China's government on Monday published customs codes for copper, aluminium and brass scrap that meet new standards that it said could be imported without restriction from Nov. 1, even after a ban on foreign solid waste takes effect at the end of this year.

The long-awaited customs codes are 7404000030 for high-grade copper scrap, officially called "recycled copper raw materials", 7602000020 for aluminium scrap and 7404000020 for brass scrap, China's environment, industry and commerce ministries and customs administration said a joint statement.

Top metals consumer China published the new standards in January after scrap users lobbied for a recategorisation of very high-grade scrap from a waste to a resource, fearing a blanket ban on environmental grounds would leave the market short.

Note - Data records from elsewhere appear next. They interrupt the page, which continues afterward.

(* ===== verification/Scheduler.v ===== *)
(** * The global scheduler
      ([crates/orchestrator/src/core/orchestrator/scheduler/mod.rs],
       [placement_table.rs])

    [Placement] is the table of artifact copies, [Scheduler] the core that grants
    pod leases to workers.  Results that depend on the order in which a [HashMap] is
    visited are modelled over an arbitrary visiting order ([HashIter]).  The
    theorems show that a selection is the best eligible worker whatever that order,
    that the scheduler never leaves a request pending while a worker could take it,
    and that artifacts are invalidated exactly when their last ready copy is lost. *)

From S2P Require Import Prelude SmTypes Pressure Protocol.
From Stdlib Require Import Ascii.

Abbreviation GlobalWorkerId := Z (only parsing).
(** The composite key of a pod: namespace and per-router pod id. *)
Abbreviation PodKey := (NamespaceId * Z)%type (only parsing).

(** ** Artifact placement *)
Module Placement.

Inductive ArtifactStatus := Writing | Ready (pool_id : PoolId) (size_bytes : Z).
Inductive ArtifactPlacementEvent :=
  | WriteStarted (artifact_id : ArtifactId) (pool_id : PoolId)
  | WriteCommitted (artifact_id : ArtifactId) (pool_id : PoolId) (size_bytes : Z)
  | TransferReceived (artifact_id : ArtifactId) (pool_id : PoolId) (size_bytes : Z)
  | TransferFailed (artifact_id : ArtifactId).

Abbreviation PlacementTable := (gmap string (gmap Z ArtifactStatus)).

Definition place (artifact_id : ArtifactId) (worker_id : GlobalWorkerId) (st : ArtifactStatus)
    (t : PlacementTable) : PlacementTable :=
  <[artifact_id := <[worker_id := st]> (default ∅ (t !! artifact_id))]> t.

Definition apply_event (worker_id : GlobalWorkerId) (event : ArtifactPlacementEvent)
    (t : PlacementTable) : PlacementTable :=
  match event with
  | WriteStarted artifact_id _ => place artifact_id worker_id Writing t
  | WriteCommitted artifact_id pool_id size_bytes
  | TransferReceived artifact_id pool_id size_bytes =>
      place artifact_id worker_id (Ready pool_id size_bytes) t
  | TransferFailed artifact_id =>
      match t !! artifact_id with
      | Some workers =>
          let workers := delete worker_id workers in
          if decide (workers = ∅) then delete artifact_id t else <[artifact_id := workers]> t
      | None => t
      end
  end.
(** The bytes of a message on the stream *)
Definition frame (payload : list Z) : list Z := to_le 4 (wrap 32 (zlen payload)) ++ payload.
Lemma send_written `{Write W, Message M} (m : M) (w w' : W) :
  send_proto_msg w m = Some w' → written w' = written w ++ frame (encode_to_vec m).
Proof.
  unfold send_proto_msg, frame. destruct (write_all w _) as [w1|] eqn:E1; [|done]. cbn [mbind option_bind].
  destruct (write_all w1 _) as [w2|] eqn:E2; [|done]. cbn [mbind option_bind]. intros E3.
  apply write_all_written in E1, E2. apply flush_written in E3. by rewrite E3, E2, E1, app_assoc.
Qed.

(** A value that can be sent: it fits, its message is one of the schema, and the encoding
    is at most 16 MiB. *)
Definition sendable `{Wire A P, Message P} (a : A) : Prop :=
  fits a = true ∧ representable (to_proto a) ∧ zlen (encode_to_vec (to_proto a)) ≤ MAX_MESSAGE_SIZE.

Lemma frame_delivered `{Write W, Wire A P, Message P} (a : A) :
  sendable a → Delivers (λ w : W, send_proto_msg w (to_proto a)) (recv_with from_proto) a.
Proof.
  intros (Hf & Hr & Hs) w w' E%send_written. eexists. split; [exact E|].
  intros s. unfold recv_with, recv_proto_msg, frame. rewrite more_app, read_exact_more by apply length_to_le. rewrite length_read, small_not_large by done.
  rewrite read_exact_more by lia. rewrite decode_encode by done. by rewrite from_to.
Qed.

The standards were supposed to take effect on July 1.

Material meeting the new standards "is not solid waste and can be imported freely," said the statement published on the website of the Ministry of Ecology and Environment, adding the standards will be implemented from the start of next month.

Restricted copper and aluminium scrap that does not meet the new standards can still be imported until the end of 2020 under valid quotas.

Welcoming the move, the U.S.-based Institute of Scrap Recycling Industries (ISRI) said it had been urging China to recognise scrap as a valuable raw material for nearly 20 years.

"We are expecting China to establish additional standards for ferrous metals and plastic pellets in 2021," ISRI president Robin Wiener said in a statement.

ISRI noted the new-standard nonferrous material would enter China under the broad customs codes for copper and aluminium scrap - 74040000 and 76020000 - with the last two digits of the 10-digit codes distinguishing it as "recycled raw material".

It was not immediately clear whether such material from the United States would be subject to trade-war tariffs. China hit both U.S. copper and aluminium scrap with tariffs in 2019 before making them eligible for a one-year exemption in March.